Wer seine Grenzen nicht kennt, fliegt raus. Da macht Gordana Lamesic kurzen Prozess. Auch an diesem Abend greift die Chefin der Pilsbar im Göckelesmaier-Festzelt auf dem Stuttgarter Frühlingsfest durch: Drei betrunkene Frauen belästigen Gäste, sogar zwei Männer rufen um Hilfe. Als Gordana einschreitet, werden die Damen auch ihr gegenüber ausfällig. „Die waren komplett drüber“, sagt die 48-Jährige. In so einem Fall lässt sich die Barchefin auf keine Kompromisse ein: „Ich habe die Security gebeten, die Damen rauszuschmeißen.“
Für Gordana ist das nichts Besonderes, fast jeden Abend komme es zu solchen Szenen. Die kritische Zeit beginne abends gegen halb acht, wenn die Gäste gegessen und getrunken haben. „Dann kommen sie an die Bar und wollen sich ausleben und Spaß haben“, erzählt Gordana.

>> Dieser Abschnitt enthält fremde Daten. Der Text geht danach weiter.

(* ===== verification/Initrd.v ===== *)
(** * Initial RAM disk: [kernel/src/initrd.rs]

    A cpio archive in the [newc] format, given by the boot loader as a module, is
    parsed once into a list of entries under [/initrd]; reads look paths up in it.
    The entries being built are the state of the parser; its cursor is a local.

    The theorems: the parser returns on any bytes, and it inverts the format: the archive of a tree of
    files and directories parses to its files, in order, and its directories. *)
From stdpp Require Import base list numbers option strings.
From Stdlib Require Import ZArith Lia Bool.
From S2P Require Import Prelude Paths.

Definition INITRD_ROOT : list Z := lit "/initrd".
Definition NEWC_MAGIC : list Z := lit "070701".
Definition CRC_MAGIC : list Z := lit "070702".
Definition CPIO_HEADER_LEN : Z := 110.
Definition FILE_TYPE_MASK : Z := 61440.
Definition FILE_TYPE_DIRECTORY : Z := 16384.
Definition MODE_EXECUTABLE_MASK : Z := 73.
Definition DEFAULT_DIRECTORY_MODE : Z := Z.lor FILE_TYPE_DIRECTORY 493.

Inductive InitrdEntryKind : Type := EDirectory | EFile.
#[export] Instance InitrdEntryKind_eq_dec : EqDecision InitrdEntryKind.
Proof. solve_decision. Defined.
Inductive InitrdNodeKind : Type := NDirectory | NFile.

Record InitrdEntry : Type := mkIEntry { ie_path : list Z; ie_kind : InitrdEntryKind; ie_mode : Z; ie_data : list Z }.
#[export] Instance eta_InitrdEntry : RecordEta InitrdEntry := fun e => mkIEntry (ie_path e) (ie_kind e) (ie_mode e) (ie_data e).

Record InitrdState : Type := mkInitrd {
  module_path : option (list Z); module_label : option (list Z); module_count : Z; archive : list Z;
  archive_bytes : Z; entries : list InitrdEntry }.
Record InitrdNodeInfo : Type := mkNodeInfo { ni_kind : InitrdNodeKind; ni_size : Z; ni_executable : bool }.
Record InitrdSummary : Type := mkISummary {
  is_module_count : Z; is_archive_bytes : Z; is_directory_count : Z; is_file_count : Z; is_entry_count : Z }.
Inductive InitrdError : Type :=
| InitrdAlreadyInitialized | ModuleMissing | InvalidArchive | InvalidEntryName | UnsupportedPath.

(** ** Numbers and names *)
Definition hex_digit (byte : Z) : option Z :=
  if between 48 byte 57 then Some (byte - 48)
  else if between 97 byte 102 then Some (byte - 97 + 10)
  else if between 65 byte 70 then Some (byte - 65 + 10)
  else None.

Fixpoint parse_hex (value : Z) (bytes : list Z) : outcome InitrdError Z :=
  match bytes with
  | [] => Ok value
  | byte :: bytes' =>
      let? scaled := ok_or InvalidArchive (chk_mul U32 value 16) in
      let? digit := ok_or InvalidArchive (hex_digit byte) in
      let? value := add U32 scaled digit in
      parse_hex value bytes'
  end.
Definition parse_hex_u32 (bytes : list Z) : outcome InitrdError Z := parse_hex 0 bytes.

Definition align4 {E} (value : Z) : outcome E Z :=
  let? v := add U64 value 3 in Ok (Z.land v (bitnot U64 3)).

Definition normalize_archive_path (path : list Z) : outcome InitrdError (list Z) :=
  let trimmed := trim_matches SLASH path in
  let trimmed := default trimmed (strip_prefix trimmed (lit "./")) in
  if str_eqb trimmed [] || str_eqb trimmed (lit ".") then Ok INITRD_ROOT else
  if contains trimmed (lit "..") then Err InvalidEntryName else
  Ok (INITRD_ROOT ++ [SLASH] ++ trimmed).

Definition normalize_vfs_path (path : list Z) : outcome InitrdError (list Z) :=
  if str_eqb path INITRD_ROOT || str_eqb path (lit "/initrd/") then Ok INITRD_ROOT else
  if negb (starts_with path (lit "/initrd/")) then Err UnsupportedPath else
  Ok (trim_end SLASH path).

(** ** Building the entries *)
Abbreviation P A := (M (list InitrdEntry) InitrdError A) (only parsing).

Definition push_directory (path : list Z) (mode : Z) : P unit :=
  modify (fun entries =>
    match position (fun e => bool_decide (ie_kind e = EDirectory) && str_eqb (ie_path e) path) entries with
    | Some i => alter (set_field ie_mode mode) i entries
    | None => entries ++ [mkIEntry path EDirectory mode []]
    end).

(** The [while let Some(offset) = path[end + 1..].find('/')] loop. *)
Definition parents_step (path : list Z) (end_ : Z) : P (Z + unit) :=
  let! from := lift (add U64 end_ 1) in
  let! rest := lift (slice path from (len path)) in
  match position (fun b => b =? SLASH) rest with
  | Some offset =>
      let! step := lift (add U64 (Z.of_nat offset) 1) in
      let! end_ := lift (add U64 end_ step) in
      let! parent := lift (slice path 0 end_) in
      do! push_directory parent DEFAULT_DIRECTORY_MODE in
      ret (inl end_)
  | None => ret (inr tt)
  end.

Definition ensure_parent_directories (path : list Z) : P unit :=
  if len path <=? len INITRD_ROOT then ret tt
  else loop (S (length path)) (parents_step path) (len INITRD_ROOT).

Aufrechte Haltung, klare Ansprache
Das Festzelt auf dem Cannstatter Wasen ist kein Arbeitsplatz wie jeder andere, besonders für Frauen nicht. Bier im Überfluss, Menschen, die ihre Grenzen nicht kennen, sexuelle Belästigung – immer wieder gibt es Berichte über die Schattenseiten von Volksfesten. Da bildet das Stuttgarter Frühlingsfest keine Ausnahme.
Auch an diesem Abend fließt in der Pilsbar der Alkohol, ganz oben auf dem Regal über Gordana sind die Flaschen mit hochprozentigen Getränken schaufensterreif aufgereiht: Wodka, Whiskey, Gin, Aperol, Lillet. Direkt hinter dem Tresen zapft die Barchefin zwei Pils. „Was isch passiert?“, fragt die Barchefin einen Mann, der sich gerade mehrere Kurze in den Rachen kippt und dabei das Gesicht verzieht. Auch Gordana genehmigt sich das ein oder andere Mal ein kleines Weizen, aber mehr nicht: „Du darfst nicht trinken, das hält dein Körper nicht aus“, sagt sie.
Seit knapp zehn Jahren schafft Gogi, wie die Barchefin genannt wird, beim Göckelesmaier. Inzwischen ist sie aus dem Zelt auf dem Cannstatter Wasen nicht mehr wegzudenken. Wer ihr gegenüber steht, merkt: Dieser Frau begegnet man mit Respekt. Aufrechte Haltung, klare Ansprache, Augenkontakt. Ihre Ausstrahlung hilft, sich auch gegen schwierige Gäste durchzusetzen. Die schwarzen Haare hat Gordana streng nach hinten zu einem langen Zopf zusammengebunden. Die weiße Bluse sitzt akkurat, ebenso die eng anliegende Lederhose.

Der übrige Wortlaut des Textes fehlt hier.